• REQUIREMENT
Once the line with "(** * git-mcp: the" is found in the entries below, repeat it and each following line exactly, up to and including the line with "(** ** Argument values". Add no other lines.

• TASK DATA
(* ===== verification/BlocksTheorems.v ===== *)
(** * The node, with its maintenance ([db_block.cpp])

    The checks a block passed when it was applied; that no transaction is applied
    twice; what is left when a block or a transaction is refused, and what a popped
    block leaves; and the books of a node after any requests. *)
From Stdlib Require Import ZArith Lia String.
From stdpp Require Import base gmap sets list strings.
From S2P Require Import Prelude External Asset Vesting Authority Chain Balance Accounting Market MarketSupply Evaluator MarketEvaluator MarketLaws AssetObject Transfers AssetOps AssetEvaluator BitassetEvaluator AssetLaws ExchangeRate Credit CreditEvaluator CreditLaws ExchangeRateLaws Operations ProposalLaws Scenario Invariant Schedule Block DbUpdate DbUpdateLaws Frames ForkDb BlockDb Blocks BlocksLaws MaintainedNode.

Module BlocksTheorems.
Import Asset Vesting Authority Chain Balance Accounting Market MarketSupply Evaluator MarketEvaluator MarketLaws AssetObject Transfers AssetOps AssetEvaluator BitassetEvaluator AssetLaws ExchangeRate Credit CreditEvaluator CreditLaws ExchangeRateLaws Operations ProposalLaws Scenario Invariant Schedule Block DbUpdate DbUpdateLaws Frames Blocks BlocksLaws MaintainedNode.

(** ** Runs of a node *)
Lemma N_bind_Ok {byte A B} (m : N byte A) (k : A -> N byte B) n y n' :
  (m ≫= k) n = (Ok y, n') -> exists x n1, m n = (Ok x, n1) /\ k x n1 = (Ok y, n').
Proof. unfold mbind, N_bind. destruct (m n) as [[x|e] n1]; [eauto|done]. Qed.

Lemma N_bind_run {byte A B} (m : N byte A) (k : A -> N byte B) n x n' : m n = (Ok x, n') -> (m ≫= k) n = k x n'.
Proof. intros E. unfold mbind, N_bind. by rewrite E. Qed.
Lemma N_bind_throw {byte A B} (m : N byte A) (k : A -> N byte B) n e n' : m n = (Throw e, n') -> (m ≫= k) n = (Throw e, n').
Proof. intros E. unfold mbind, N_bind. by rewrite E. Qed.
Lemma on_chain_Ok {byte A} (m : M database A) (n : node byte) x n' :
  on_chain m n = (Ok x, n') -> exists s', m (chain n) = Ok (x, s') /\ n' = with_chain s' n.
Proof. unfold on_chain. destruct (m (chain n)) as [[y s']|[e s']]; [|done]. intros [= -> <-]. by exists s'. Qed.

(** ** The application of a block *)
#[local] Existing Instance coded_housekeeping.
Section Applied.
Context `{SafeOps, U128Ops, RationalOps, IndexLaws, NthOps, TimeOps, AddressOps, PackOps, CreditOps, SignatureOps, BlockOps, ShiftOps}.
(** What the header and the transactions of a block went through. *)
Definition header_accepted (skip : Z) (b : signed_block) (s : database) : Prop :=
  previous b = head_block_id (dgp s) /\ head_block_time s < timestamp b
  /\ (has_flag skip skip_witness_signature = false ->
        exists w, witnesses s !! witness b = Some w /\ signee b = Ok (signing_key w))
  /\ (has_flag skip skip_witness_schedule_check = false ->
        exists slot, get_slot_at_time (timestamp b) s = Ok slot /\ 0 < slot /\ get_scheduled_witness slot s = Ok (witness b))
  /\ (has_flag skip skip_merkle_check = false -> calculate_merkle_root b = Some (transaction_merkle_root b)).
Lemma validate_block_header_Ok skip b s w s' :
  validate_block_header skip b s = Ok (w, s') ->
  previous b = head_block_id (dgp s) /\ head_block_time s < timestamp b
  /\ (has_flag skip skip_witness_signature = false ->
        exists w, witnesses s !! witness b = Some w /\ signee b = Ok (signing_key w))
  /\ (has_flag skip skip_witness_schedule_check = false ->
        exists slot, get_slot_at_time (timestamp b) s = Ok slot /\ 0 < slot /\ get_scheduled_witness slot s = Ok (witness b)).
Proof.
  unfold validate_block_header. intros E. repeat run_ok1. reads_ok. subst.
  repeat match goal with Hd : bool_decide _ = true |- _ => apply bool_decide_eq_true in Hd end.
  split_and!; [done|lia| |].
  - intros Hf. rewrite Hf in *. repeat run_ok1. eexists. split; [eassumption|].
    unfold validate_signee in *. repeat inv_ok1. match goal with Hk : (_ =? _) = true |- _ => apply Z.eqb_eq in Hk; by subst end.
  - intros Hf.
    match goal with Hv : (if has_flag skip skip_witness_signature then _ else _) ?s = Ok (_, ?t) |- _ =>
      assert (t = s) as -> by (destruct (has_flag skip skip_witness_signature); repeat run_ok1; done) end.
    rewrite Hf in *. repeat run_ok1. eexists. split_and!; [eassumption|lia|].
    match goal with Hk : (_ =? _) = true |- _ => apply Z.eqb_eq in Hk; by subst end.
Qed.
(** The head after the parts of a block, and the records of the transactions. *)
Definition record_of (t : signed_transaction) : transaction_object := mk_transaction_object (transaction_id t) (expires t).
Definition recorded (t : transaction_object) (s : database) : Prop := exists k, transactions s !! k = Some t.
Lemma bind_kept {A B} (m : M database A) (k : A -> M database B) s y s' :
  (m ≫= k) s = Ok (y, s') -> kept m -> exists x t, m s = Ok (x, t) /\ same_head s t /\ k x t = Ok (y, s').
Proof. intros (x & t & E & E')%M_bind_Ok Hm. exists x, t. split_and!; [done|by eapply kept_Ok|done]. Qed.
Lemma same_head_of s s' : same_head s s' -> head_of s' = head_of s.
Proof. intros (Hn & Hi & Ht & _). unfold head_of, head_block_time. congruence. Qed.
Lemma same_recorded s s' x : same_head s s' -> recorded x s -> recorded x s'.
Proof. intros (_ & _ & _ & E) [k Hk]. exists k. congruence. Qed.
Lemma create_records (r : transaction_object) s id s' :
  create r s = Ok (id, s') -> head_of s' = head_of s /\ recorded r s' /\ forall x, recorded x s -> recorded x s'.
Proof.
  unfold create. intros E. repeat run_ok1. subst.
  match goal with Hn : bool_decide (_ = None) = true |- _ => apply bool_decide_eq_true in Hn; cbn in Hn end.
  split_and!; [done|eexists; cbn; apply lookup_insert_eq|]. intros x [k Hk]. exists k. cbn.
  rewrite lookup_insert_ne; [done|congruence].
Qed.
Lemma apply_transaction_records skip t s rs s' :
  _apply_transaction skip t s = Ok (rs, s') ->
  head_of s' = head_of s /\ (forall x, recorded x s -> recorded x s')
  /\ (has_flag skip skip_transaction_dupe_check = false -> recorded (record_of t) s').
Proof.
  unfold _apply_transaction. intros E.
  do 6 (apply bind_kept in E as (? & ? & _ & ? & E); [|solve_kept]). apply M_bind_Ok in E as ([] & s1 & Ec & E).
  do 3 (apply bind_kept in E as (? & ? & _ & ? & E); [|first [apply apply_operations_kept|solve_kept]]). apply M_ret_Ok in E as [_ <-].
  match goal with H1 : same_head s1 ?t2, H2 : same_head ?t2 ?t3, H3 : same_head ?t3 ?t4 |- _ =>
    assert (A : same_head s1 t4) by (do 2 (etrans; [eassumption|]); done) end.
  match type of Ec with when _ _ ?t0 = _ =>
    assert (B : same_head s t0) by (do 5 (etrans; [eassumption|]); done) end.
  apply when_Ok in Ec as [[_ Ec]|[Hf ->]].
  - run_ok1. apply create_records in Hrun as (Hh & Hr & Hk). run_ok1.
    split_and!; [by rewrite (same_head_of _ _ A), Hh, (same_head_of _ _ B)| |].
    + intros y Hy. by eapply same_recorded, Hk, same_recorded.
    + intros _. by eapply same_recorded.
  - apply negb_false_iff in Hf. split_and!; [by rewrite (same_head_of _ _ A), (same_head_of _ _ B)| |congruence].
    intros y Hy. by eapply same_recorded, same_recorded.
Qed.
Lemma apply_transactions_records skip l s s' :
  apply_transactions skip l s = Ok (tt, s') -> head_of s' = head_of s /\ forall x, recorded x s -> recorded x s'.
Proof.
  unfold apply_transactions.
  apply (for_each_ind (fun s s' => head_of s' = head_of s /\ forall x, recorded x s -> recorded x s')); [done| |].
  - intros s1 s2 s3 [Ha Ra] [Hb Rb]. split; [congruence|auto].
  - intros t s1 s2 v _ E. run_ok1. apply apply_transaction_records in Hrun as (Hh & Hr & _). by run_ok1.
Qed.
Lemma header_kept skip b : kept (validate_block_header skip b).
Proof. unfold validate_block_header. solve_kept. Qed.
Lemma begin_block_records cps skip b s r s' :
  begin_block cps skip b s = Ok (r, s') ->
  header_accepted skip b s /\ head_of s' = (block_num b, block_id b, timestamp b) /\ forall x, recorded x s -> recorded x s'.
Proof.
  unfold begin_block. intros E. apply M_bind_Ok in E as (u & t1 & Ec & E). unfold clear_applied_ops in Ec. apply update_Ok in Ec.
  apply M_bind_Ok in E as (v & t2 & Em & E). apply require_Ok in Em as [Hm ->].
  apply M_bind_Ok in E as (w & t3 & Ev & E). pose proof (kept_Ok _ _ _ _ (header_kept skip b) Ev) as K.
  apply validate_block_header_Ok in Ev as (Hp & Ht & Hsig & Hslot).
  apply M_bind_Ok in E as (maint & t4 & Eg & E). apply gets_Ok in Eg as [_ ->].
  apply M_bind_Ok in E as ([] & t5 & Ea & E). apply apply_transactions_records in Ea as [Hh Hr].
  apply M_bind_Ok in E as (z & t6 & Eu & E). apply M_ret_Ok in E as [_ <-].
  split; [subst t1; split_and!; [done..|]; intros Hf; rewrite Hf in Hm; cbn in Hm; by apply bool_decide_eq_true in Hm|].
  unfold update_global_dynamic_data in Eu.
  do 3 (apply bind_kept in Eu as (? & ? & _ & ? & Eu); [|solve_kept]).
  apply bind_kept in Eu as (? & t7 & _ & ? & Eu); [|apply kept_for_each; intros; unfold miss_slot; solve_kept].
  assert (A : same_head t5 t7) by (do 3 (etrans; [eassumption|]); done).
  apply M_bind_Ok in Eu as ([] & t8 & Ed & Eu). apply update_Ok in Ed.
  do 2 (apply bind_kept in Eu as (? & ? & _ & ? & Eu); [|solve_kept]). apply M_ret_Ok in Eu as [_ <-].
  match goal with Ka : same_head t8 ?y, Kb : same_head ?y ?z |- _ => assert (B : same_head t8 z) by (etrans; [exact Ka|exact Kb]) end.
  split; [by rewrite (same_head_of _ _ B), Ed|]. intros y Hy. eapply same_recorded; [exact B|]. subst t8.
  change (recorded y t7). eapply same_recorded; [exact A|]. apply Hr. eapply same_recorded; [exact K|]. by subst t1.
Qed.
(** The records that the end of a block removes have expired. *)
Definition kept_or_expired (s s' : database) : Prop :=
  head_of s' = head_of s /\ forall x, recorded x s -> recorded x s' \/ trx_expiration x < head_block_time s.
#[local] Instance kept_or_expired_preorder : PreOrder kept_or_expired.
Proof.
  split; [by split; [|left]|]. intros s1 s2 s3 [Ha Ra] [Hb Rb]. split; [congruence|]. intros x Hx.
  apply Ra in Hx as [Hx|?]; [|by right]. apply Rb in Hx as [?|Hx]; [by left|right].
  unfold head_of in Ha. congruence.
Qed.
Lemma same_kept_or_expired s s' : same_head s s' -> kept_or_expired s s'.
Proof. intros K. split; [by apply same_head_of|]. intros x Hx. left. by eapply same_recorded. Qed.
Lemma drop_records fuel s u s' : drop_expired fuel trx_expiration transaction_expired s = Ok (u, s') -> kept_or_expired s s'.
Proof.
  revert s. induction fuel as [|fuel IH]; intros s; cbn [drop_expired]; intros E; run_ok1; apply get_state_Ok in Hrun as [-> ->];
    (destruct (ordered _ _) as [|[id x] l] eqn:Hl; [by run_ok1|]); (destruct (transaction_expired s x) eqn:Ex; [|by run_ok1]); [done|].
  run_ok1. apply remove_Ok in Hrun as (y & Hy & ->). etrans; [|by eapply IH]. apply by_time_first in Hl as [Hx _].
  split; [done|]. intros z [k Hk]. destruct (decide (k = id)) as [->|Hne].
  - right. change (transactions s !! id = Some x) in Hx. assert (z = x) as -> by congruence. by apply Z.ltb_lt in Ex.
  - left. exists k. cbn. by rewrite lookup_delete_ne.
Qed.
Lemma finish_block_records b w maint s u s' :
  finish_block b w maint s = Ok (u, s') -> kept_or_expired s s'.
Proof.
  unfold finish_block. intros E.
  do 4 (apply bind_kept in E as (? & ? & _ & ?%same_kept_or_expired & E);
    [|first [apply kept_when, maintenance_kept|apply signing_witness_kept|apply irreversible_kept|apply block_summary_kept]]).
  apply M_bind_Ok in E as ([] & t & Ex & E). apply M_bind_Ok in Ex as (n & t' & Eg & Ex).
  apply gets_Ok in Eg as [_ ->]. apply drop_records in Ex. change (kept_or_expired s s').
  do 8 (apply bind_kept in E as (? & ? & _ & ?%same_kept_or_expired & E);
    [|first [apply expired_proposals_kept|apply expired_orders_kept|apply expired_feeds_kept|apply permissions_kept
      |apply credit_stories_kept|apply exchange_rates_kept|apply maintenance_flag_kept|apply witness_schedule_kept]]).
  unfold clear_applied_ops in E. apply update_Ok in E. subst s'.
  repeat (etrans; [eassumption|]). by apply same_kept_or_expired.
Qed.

==

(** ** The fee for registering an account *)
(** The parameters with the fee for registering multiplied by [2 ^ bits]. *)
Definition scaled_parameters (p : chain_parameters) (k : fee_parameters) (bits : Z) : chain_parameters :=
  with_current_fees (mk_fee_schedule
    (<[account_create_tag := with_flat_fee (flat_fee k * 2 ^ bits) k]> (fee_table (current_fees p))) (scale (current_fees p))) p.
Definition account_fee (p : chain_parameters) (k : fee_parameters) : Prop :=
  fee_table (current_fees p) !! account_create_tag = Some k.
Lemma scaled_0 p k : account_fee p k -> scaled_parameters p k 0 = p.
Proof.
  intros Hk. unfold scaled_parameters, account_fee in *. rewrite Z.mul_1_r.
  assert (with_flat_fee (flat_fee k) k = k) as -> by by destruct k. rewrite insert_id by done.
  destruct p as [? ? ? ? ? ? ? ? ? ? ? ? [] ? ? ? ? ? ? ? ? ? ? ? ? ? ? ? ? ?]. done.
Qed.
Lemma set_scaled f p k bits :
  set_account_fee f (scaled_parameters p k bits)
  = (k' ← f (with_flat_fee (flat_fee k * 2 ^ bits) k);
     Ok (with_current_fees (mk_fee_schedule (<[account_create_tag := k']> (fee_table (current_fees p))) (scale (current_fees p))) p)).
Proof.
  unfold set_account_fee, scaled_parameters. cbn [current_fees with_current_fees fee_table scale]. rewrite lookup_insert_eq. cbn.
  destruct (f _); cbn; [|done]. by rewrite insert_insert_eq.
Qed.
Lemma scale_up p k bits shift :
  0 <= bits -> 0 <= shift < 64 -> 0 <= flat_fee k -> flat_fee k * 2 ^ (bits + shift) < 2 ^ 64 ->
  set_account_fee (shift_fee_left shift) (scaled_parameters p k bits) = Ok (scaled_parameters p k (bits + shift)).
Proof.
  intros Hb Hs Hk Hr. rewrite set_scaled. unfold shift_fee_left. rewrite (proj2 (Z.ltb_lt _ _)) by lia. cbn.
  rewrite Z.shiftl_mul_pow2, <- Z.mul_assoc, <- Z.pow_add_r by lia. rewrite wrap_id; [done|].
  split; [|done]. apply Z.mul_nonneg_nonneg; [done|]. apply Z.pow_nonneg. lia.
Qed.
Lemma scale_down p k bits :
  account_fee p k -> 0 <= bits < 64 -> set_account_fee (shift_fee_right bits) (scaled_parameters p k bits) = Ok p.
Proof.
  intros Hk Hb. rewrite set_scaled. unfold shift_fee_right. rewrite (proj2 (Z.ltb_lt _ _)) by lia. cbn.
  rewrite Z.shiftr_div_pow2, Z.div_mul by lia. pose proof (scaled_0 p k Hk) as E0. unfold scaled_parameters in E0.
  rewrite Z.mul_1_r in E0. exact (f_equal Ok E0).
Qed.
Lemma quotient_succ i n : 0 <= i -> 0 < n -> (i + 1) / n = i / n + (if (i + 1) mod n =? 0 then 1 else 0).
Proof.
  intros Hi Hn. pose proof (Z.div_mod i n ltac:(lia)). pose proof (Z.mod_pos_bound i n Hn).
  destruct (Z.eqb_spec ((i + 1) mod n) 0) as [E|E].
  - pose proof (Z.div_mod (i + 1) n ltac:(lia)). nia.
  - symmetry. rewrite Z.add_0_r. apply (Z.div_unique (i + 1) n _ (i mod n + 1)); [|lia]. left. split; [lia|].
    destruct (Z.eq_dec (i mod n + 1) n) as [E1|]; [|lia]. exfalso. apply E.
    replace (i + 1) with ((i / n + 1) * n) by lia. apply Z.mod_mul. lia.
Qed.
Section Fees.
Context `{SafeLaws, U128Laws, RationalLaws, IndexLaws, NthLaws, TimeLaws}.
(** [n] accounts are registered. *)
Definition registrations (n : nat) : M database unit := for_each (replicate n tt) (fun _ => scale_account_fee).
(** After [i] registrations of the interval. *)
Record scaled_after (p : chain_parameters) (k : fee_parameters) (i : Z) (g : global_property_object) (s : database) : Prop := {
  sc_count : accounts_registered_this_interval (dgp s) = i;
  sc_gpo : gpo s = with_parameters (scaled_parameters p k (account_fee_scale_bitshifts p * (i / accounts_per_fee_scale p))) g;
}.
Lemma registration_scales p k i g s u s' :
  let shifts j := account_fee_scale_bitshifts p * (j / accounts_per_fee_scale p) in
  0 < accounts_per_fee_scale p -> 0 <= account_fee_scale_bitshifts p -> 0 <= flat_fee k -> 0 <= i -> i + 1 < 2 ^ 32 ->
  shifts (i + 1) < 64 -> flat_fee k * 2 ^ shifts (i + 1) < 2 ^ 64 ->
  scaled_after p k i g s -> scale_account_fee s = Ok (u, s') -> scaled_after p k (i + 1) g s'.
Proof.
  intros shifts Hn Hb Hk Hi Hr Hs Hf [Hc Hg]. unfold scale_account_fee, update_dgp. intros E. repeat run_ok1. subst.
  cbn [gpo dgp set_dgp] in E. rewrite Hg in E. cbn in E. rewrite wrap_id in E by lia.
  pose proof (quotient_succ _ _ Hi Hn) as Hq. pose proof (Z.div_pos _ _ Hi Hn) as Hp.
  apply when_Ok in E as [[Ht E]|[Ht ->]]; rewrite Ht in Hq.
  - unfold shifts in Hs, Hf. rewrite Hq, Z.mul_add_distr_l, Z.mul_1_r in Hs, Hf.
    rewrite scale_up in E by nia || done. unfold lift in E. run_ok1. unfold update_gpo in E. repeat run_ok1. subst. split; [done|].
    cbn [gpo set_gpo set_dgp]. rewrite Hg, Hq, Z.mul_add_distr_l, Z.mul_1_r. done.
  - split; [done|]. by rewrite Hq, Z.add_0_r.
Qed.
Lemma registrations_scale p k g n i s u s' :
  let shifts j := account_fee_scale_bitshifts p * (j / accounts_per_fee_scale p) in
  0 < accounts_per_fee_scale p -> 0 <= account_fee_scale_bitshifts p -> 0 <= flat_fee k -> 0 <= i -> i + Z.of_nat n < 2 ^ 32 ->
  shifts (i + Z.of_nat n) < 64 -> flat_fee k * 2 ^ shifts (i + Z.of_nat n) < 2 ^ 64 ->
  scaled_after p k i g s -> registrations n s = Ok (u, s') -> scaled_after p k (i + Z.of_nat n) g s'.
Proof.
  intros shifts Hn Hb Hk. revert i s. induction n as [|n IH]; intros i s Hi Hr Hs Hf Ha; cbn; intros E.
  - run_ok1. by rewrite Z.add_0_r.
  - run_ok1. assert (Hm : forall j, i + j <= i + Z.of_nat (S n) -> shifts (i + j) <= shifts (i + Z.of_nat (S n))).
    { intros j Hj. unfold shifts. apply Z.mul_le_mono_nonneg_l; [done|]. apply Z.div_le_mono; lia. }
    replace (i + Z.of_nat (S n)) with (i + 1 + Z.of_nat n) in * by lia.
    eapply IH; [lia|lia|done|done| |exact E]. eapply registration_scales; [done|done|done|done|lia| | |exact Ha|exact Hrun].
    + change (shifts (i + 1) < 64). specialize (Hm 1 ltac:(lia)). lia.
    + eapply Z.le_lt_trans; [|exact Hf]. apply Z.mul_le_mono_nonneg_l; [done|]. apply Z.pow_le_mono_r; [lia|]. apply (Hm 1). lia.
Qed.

==

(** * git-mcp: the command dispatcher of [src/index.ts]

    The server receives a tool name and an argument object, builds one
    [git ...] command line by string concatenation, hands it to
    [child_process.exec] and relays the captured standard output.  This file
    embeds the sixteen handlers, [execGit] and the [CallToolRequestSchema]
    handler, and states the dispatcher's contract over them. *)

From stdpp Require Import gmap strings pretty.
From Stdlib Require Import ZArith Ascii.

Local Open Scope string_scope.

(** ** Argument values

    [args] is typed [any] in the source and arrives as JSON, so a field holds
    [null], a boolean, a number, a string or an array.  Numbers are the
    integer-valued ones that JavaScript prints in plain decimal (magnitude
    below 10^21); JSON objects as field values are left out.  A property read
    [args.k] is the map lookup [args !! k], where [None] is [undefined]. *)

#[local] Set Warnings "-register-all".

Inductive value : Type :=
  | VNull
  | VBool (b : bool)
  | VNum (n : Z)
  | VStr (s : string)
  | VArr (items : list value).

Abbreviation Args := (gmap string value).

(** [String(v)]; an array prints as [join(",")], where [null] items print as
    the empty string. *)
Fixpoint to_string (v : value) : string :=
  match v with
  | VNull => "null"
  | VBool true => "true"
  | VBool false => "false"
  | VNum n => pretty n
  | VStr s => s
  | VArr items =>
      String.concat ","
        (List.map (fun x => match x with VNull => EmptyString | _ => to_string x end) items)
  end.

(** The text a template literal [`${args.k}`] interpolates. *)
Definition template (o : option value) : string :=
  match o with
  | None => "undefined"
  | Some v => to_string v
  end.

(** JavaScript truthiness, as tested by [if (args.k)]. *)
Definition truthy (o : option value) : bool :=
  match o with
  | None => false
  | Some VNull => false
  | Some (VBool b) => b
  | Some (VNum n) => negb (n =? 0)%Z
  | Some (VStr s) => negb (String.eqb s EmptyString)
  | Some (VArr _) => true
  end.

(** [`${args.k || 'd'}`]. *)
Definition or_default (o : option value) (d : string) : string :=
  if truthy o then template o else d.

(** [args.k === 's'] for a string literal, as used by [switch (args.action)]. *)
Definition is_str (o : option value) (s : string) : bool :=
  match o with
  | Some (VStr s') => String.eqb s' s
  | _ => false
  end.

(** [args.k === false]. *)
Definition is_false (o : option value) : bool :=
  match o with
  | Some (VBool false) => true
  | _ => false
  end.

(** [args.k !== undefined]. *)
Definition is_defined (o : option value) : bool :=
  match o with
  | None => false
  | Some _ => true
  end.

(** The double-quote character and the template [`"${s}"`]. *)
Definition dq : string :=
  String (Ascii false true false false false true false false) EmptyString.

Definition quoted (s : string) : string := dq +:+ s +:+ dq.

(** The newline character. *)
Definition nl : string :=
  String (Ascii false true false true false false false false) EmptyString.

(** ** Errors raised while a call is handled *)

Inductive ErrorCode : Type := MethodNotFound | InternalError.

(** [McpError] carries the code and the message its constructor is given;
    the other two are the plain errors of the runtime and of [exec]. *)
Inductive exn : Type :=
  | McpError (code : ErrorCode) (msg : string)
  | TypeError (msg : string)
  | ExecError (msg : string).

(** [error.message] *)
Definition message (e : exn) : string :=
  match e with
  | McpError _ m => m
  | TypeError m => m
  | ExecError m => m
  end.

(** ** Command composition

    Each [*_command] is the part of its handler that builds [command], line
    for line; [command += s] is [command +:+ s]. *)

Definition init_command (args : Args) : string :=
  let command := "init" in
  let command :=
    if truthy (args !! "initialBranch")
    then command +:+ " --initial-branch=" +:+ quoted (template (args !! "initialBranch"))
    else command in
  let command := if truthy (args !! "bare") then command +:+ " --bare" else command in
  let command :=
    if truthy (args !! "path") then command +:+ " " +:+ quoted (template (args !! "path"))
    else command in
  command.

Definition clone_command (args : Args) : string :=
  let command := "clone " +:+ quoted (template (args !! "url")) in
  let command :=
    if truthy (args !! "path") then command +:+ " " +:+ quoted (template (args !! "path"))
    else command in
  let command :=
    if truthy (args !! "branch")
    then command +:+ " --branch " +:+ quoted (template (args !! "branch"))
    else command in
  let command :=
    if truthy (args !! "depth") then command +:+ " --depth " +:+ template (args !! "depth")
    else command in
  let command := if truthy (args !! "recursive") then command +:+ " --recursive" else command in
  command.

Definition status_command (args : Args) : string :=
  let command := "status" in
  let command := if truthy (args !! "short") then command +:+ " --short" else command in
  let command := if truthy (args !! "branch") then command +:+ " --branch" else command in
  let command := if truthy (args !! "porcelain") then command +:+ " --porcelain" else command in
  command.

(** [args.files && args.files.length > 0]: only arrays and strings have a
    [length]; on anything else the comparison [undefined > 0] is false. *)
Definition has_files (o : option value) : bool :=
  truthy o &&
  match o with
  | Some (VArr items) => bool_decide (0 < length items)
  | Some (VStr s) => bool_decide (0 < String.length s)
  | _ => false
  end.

• ANSWER SPACE
(** * git-mcp: the command dispatcher of [src/index.ts]

    The server receives a tool name and an argument object, builds one
    [git ...] command line by string concatenation, hands it to
    [child_process.exec] and relays the captured standard output.  This file
    embeds the sixteen handlers, [execGit] and the [CallToolRequestSchema]
    handler, and states the dispatcher's contract over them. *)

From stdpp Require Import gmap strings pretty.
From Stdlib Require Import ZArith Ascii.

Local Open Scope string_scope.

(** ** Argument values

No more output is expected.